**What you are asked to do:**
Start at the line in the entries below that contains "intros Hinv Hadv. split.", stop at the line that contains "apply entry_ok_other; [|done].", and output exactly the lines in that span, both ends included.

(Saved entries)
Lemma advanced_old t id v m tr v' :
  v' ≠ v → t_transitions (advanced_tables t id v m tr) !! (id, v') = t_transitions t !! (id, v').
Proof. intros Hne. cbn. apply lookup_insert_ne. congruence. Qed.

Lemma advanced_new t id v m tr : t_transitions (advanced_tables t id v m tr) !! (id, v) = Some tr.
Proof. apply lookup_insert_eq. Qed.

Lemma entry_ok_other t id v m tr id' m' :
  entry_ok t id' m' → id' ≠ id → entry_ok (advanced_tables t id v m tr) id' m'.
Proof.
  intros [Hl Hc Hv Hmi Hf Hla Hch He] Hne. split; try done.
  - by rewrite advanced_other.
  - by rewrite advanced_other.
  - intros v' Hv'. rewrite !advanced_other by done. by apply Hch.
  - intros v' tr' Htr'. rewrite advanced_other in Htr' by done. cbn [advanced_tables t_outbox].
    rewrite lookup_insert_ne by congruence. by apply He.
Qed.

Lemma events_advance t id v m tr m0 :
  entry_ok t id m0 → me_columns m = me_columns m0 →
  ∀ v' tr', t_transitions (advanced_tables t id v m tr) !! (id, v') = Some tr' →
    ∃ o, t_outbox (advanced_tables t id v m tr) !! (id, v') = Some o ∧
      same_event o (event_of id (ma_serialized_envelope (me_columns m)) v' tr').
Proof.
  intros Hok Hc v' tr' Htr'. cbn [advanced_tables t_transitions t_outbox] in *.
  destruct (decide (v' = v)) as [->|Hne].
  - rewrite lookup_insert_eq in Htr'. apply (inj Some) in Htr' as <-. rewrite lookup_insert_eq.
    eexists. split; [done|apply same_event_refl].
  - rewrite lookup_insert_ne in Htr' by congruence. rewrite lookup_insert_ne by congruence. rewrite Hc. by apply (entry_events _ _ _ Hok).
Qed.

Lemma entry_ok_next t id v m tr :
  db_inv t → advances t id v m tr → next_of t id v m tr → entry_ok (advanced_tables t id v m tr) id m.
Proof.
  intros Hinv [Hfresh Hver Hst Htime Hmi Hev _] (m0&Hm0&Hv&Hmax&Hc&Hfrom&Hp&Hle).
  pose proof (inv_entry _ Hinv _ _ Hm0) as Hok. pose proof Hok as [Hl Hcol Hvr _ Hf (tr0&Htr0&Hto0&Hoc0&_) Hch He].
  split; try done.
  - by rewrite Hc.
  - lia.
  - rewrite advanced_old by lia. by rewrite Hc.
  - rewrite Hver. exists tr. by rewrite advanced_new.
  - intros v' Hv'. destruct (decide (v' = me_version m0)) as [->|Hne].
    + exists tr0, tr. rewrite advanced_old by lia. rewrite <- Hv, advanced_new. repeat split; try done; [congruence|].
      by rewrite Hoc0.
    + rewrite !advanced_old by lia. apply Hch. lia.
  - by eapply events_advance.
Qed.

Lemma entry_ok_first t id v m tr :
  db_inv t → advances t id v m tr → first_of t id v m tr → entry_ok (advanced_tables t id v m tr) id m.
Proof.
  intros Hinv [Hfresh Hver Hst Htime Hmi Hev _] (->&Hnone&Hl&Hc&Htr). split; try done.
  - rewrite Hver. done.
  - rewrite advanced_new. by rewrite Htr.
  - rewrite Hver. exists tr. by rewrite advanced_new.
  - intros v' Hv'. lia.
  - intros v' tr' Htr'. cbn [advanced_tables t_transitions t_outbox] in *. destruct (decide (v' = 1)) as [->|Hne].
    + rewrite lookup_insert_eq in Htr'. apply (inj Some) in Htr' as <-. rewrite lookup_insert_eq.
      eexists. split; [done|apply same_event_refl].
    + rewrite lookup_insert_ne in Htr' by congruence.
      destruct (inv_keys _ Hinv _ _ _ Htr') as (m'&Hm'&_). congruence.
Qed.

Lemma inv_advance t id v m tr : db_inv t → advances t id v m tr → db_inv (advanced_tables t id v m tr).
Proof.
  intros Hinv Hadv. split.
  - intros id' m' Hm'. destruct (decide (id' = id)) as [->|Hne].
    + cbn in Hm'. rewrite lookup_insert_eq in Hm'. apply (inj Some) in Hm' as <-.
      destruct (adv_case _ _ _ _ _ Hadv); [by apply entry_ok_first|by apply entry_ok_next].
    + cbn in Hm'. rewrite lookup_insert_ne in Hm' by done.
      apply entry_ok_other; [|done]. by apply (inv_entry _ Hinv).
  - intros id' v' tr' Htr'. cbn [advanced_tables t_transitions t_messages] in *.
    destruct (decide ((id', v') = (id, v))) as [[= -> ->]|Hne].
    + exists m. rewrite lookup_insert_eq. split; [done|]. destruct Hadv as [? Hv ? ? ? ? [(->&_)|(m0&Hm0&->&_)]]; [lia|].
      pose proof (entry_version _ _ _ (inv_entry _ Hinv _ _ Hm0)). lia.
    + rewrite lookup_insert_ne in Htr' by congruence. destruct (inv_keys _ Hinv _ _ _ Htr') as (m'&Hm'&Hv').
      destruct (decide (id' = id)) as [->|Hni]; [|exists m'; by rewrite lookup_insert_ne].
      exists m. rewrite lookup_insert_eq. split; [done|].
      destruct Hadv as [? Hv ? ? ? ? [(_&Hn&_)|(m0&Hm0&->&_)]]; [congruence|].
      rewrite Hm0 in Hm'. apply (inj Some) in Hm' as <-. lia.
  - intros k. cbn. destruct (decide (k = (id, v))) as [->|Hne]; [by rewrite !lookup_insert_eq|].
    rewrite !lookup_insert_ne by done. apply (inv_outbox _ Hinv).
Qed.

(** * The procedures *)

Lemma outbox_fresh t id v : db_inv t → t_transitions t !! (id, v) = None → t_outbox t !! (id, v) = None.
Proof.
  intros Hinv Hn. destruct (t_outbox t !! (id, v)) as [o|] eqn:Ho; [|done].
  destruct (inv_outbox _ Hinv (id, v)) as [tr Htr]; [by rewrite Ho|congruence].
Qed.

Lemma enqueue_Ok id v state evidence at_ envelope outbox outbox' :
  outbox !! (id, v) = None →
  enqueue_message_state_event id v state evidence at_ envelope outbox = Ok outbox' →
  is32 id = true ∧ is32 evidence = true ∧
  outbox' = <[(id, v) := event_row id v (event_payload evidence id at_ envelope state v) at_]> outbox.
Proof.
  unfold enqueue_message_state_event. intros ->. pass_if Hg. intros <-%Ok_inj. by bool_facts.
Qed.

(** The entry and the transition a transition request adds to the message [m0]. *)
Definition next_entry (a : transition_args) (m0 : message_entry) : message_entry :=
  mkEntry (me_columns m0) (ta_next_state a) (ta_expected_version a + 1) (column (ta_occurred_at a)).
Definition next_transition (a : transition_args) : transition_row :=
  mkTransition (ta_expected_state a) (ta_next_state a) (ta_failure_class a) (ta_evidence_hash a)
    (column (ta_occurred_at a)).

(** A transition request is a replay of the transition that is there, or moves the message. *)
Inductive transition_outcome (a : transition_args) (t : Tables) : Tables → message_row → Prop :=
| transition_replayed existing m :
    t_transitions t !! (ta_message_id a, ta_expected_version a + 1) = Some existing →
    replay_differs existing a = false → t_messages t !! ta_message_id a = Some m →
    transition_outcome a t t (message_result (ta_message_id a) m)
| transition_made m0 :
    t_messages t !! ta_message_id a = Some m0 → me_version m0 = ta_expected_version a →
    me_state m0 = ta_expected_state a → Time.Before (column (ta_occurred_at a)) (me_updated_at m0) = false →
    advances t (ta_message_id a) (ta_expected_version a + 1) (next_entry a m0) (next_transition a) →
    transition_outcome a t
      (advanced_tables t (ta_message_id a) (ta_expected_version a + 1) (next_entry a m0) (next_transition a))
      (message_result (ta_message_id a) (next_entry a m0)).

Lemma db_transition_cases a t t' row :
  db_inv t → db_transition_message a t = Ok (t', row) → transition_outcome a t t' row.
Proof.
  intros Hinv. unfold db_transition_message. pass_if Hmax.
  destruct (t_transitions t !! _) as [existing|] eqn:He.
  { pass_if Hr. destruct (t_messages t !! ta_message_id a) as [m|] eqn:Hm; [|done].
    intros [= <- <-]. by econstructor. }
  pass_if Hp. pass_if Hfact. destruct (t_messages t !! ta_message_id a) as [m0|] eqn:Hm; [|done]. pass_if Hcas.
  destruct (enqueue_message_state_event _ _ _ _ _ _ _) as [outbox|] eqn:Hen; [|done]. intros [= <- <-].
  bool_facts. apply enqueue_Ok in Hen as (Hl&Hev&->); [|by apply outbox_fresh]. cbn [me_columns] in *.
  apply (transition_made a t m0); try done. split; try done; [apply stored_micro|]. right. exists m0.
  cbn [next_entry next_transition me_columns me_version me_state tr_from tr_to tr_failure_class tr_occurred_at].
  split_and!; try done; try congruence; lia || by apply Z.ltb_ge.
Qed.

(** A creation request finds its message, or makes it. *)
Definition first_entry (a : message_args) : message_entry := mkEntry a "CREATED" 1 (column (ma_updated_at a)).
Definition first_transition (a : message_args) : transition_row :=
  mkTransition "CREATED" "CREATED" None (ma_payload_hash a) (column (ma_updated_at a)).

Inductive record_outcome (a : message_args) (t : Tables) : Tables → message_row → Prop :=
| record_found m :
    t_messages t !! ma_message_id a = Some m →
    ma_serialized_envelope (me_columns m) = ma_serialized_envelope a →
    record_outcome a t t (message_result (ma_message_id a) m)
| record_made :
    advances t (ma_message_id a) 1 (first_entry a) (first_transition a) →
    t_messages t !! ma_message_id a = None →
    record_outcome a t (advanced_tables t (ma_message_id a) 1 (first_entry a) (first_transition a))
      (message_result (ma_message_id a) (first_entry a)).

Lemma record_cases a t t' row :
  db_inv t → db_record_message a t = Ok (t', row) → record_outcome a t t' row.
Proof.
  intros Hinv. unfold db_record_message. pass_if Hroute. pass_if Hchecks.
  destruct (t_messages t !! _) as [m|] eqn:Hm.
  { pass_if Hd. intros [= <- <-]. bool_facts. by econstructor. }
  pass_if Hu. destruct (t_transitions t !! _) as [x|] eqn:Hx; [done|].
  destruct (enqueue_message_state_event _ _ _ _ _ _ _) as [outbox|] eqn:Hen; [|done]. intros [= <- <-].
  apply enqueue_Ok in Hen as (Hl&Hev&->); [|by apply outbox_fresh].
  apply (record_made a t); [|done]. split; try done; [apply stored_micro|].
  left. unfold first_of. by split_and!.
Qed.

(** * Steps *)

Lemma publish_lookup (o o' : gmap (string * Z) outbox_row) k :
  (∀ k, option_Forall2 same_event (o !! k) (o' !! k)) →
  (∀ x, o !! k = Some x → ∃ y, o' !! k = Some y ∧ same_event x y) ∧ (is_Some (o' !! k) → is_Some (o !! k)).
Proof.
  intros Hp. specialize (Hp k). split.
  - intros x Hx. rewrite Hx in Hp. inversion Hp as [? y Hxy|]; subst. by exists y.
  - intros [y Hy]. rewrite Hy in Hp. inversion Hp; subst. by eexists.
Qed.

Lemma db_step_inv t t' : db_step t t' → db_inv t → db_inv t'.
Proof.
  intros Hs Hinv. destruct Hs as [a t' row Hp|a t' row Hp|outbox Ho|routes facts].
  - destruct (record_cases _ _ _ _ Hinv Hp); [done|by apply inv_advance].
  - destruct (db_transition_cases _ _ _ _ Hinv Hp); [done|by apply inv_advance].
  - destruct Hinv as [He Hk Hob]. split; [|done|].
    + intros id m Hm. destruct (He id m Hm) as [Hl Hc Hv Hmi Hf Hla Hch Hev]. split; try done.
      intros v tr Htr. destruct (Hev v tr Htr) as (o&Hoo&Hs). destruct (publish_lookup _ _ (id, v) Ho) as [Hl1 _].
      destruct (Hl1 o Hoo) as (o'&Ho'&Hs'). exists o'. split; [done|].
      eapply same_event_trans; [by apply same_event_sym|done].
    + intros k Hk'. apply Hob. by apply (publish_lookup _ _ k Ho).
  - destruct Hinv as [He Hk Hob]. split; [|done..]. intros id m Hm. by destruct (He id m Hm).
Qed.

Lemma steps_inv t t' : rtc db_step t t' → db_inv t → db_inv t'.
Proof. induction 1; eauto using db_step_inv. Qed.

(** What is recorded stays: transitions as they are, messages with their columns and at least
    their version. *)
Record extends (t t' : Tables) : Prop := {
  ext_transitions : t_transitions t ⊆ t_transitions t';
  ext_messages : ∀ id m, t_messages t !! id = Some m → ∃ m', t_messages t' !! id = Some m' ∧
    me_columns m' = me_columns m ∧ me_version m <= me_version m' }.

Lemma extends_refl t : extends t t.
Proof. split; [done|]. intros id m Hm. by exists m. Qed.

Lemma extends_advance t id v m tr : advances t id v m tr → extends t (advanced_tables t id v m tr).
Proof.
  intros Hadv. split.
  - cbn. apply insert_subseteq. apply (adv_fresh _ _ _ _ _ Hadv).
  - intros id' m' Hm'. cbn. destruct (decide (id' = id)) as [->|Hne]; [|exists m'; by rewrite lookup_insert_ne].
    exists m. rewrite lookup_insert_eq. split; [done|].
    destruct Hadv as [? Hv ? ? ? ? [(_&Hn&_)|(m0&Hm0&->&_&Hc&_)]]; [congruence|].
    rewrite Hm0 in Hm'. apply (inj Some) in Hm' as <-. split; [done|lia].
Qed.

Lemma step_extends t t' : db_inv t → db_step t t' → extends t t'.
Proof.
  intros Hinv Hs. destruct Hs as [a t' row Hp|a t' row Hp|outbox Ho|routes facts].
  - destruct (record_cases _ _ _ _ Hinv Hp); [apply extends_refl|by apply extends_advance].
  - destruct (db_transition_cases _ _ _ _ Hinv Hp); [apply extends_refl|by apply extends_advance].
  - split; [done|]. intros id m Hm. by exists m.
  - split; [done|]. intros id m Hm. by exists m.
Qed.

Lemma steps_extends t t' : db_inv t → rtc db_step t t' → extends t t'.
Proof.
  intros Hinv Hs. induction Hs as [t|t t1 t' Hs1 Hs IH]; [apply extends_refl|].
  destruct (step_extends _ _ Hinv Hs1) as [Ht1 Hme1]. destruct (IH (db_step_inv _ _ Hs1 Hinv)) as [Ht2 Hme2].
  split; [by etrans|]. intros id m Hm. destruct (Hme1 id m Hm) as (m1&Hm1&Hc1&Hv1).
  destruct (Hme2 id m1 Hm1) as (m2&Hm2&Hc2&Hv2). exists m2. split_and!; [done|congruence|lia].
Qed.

**Output for this exercise:**
  intros Hinv Hadv. split.
  - intros id' m' Hm'. destruct (decide (id' = id)) as [->|Hne].
    + cbn in Hm'. rewrite lookup_insert_eq in Hm'. apply (inj Some) in Hm' as <-.
      destruct (adv_case _ _ _ _ _ Hadv); [by apply entry_ok_first|by apply entry_ok_next].
    + cbn in Hm'. rewrite lookup_insert_ne in Hm' by done.
      apply entry_ok_other; [|done]. by apply (inv_entry _ Hinv).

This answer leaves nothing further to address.